Cada viñeta, que se publica cada domingo, es un retrato breve y mordaz de lo que el reportero ve, escucha y vive: funcionarios que hablan más de lo que hacen, obras públicas que benefician a los poderosos y empresarios voraces y corruptos, discursos vacíos y ciudadanos que, entre la resignación y la ironía, siguen su camino. / Don José Juan, la tierra y el cuerpo
Aquí no hay moralejas ni concesiones: sólo historias que parecen inventadas… hasta que el lector y la lectora recuerdan que, en Michoacán, la realidad siempre se encarga de confirmar la ficción.

Ficción en tres párrafos… Don José Juan, la tierra y el cuerpo
(Viñetas de la vida sociopolítica, cultural y ambiental de Michoacán)
Gilbert Gil Yáñez*
Don José Juan siembra fresa en su propia tierra, pero no decide nada. La trasnacional marca el calendario, entrega los químicos, fija el precio y se queda con la fruta. Él renta la parcela para poder vivir, desde hace muchos años el maíz no cubre sus gastos. De vez en cuando firma contratos que no negocia. Si no cumple, pierde la renta; si cumple, apenas paga la deuda. La tierra sigue a su nombre, pero la cosecha no.
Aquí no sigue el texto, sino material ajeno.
Lemma lookup_owner now script m a :
  server_inv m -> ip_host a -> mroute_addr_equal a (m_local m) = false ->
  exists m' ret, multi_get_instance_by_virtual_addr now script m a true = Ret (m', ret) /\ server_inv m' /\ m_local m' = m_local m /\
    conn_kept m m' /\ owner now m a ret.
Proof.
  intros Hinv Ha Hloc.
  destruct (lookup_inv now script m a true Hinv Ha Hloc) as (m' & ret & Hrun & Hinv' & Hlocal' & Hkept & Hans). exists m', ret. do 4 (split; [done|]).
  destruct Hans as [Hhost|[Hno Hnet]]; [by left|right]. split; [exact Hno|]. destruct Hinv as [Hc Hcnt].
  assert (Hkey : forall r, in_network r a -> net_key (r_addr r) = true).
  { intros r [E _]. unfold net_key. rewrite E. destruct Ha as [_ [[-> _]|[-> _]]]; done. }
  assert (Hin : forall r, live now m r -> in_network r a -> covers r a /\ 0 <= ma_netbits (r_addr r) < 129 /\
    0 < net_len_refcount (route_helper m) !!! Z.to_nat (ma_netbits (r_addr r))).
  { intros r (p & i & Hp & Hi & Hl) Hnw. destruct (core_nets m Hc p r Hp (Hkey r Hnw)) as [Hwf (j & Hj & Han)]. assert (j = i) as -> by congruence.
    assert (Hb : 0 <= ma_netbits (r_addr r) < 129) by (destruct Hwf as [_ [(_ & _ & ?)|(_ & _ & ?)]]; lia).
    split; [by apply covers_in_network; [| apply Hkey|..]|]. split; [done|]. rewrite Hcnt by done. apply mcount_elem.
    destruct Han as [Hh|[Hd Hn']]; [unfold route_live in Hl; by rewrite Hh in Hl|]. unfold total. apply list_elem_of_In, in_concat.
    exists (nets i). split; [|by apply list_elem_of_In]. apply list_elem_of_In, list_elem_of_fmap. exists (r_instance r, nets i). split; [done|].
    apply elem_of_map_to_list. unfold announced. rewrite lookup_omap, Hi. cbn. by rewrite Hd. }
  destruct ret as [mi|].
  - destruct Hnet as (_ & r & Hl & Hcov & Hmi & Hmax). exists r. split; [done|]. split; [|split; [done|]].
    + pose proof Hl as (p & i & Hp & _). assert (Hk : net_key (r_addr r) = true).
      { destruct Hcov as (t & Ht & Hcmp). apply compare_spec in Hcmp as [Et _]. unfold net_key. rewrite <- Et.
        apply mask_host_bits_type in Ht. rewrite Ht. destruct Ha as [_ [[Ea _]|[Ea _]]]; unfold with_netbits; cbn [ma_type]; by rewrite Ea. }
      destruct (core_nets m Hc p r Hp Hk) as [Hwf _]. by apply covers_in_network.
    + intros r' Hl' Hnw. destruct (Hin r' Hl' Hnw) as (H1 & H2 & H3). by apply Hmax.
  - intros r' Hl' Hnw. destruct (Hin r' Hl' Hnw) as (H1 & H2 & H3). specialize (Hnet eq_refl r' Hl' H1 H2). lia.
Qed.
(* ===== verification/ScheduleSpec.v ===== *)
(** * The schedule refines a map from entries to wake-up times

    The linked nodes of a schedule represent a binary tree ([shape]); rotations, insertion
    and removal are proved against trees with a context (the path from the root), and the
    operations of [schedule.h] against an abstract map from entries to times. *)
From stdpp Require Import gmap sorting.
From S2P Require Import Prelude Integer Otime Schedule.
#[local] Open Scope Z_scope.

(** ** Trees and contexts *)

Inductive tree : Type :=
| Leaf
| Node (l : tree) (x : Z) (r : tree).

(** The addresses in order. *)
Fixpoint elems (t : tree) : list Z :=
  match t with
  | Leaf => []
  | Node l x r => elems l ++ x :: elems r
  end.

Inductive frame : Type :=
| InLt (x : Z) (r : tree)
| InGt (l : tree) (x : Z).

(** The path from a subtree to the root, innermost first. *)
Fixpoint plug (c : list frame) (t : tree) : tree :=
  match c with
  | [] => t
  | InLt x r :: c => plug c (Node t x r)
  | InGt l x :: c => plug c (Node l x t)
  end.

Fixpoint before (c : list frame) : list Z :=
  match c with
  | [] => []
  | InLt _ _ :: c => before c
  | InGt l x :: c => before c ++ elems l ++ [x]
  end.

Fixpoint after (c : list frame) : list Z :=
  match c with
  | [] => []
  | InLt x r :: c => x :: elems r ++ after c
  | InGt _ _ :: c => after c
  end.

Lemma elems_plug c : forall t, elems (plug c t) = before c ++ elems t ++ after c.
Proof.
  induction c as [|[x r|l x] c IH]; intros t; cbn [plug before after]; [by rewrite app_nil_r|..]; rewrite IH; cbn [elems];
    by rewrite <- ?app_assoc.
Qed.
En el invernadero el aire arde. Los bidones dicen nombres que nadie explica. Guantes rotos, mascarillas usadas, jornadas largas. Primero fue la tos, luego el ardor en la piel, después el cansancio que no se quita. El médico del pueblo habla de intoxicación crónica. La empresa habla de “protocolos cumplidos” y “metas alcanzadas”. El dueño pide más cajas por día, más exportación.
Don José Juan está enfermo, como su tierra que se encuentra agotada por los agroquímicos. La empresa sigue exportando fresa y dice que estará unas temporadas más. Cuando el agua no alcance y el suelo ya no responda, se moverá. Buscará otra parcela, otra comunidad, más agua y más tierra que pueda usar y dejar atrás. Don José Juan se quedará, con la tierra y el cuerpo enfermos.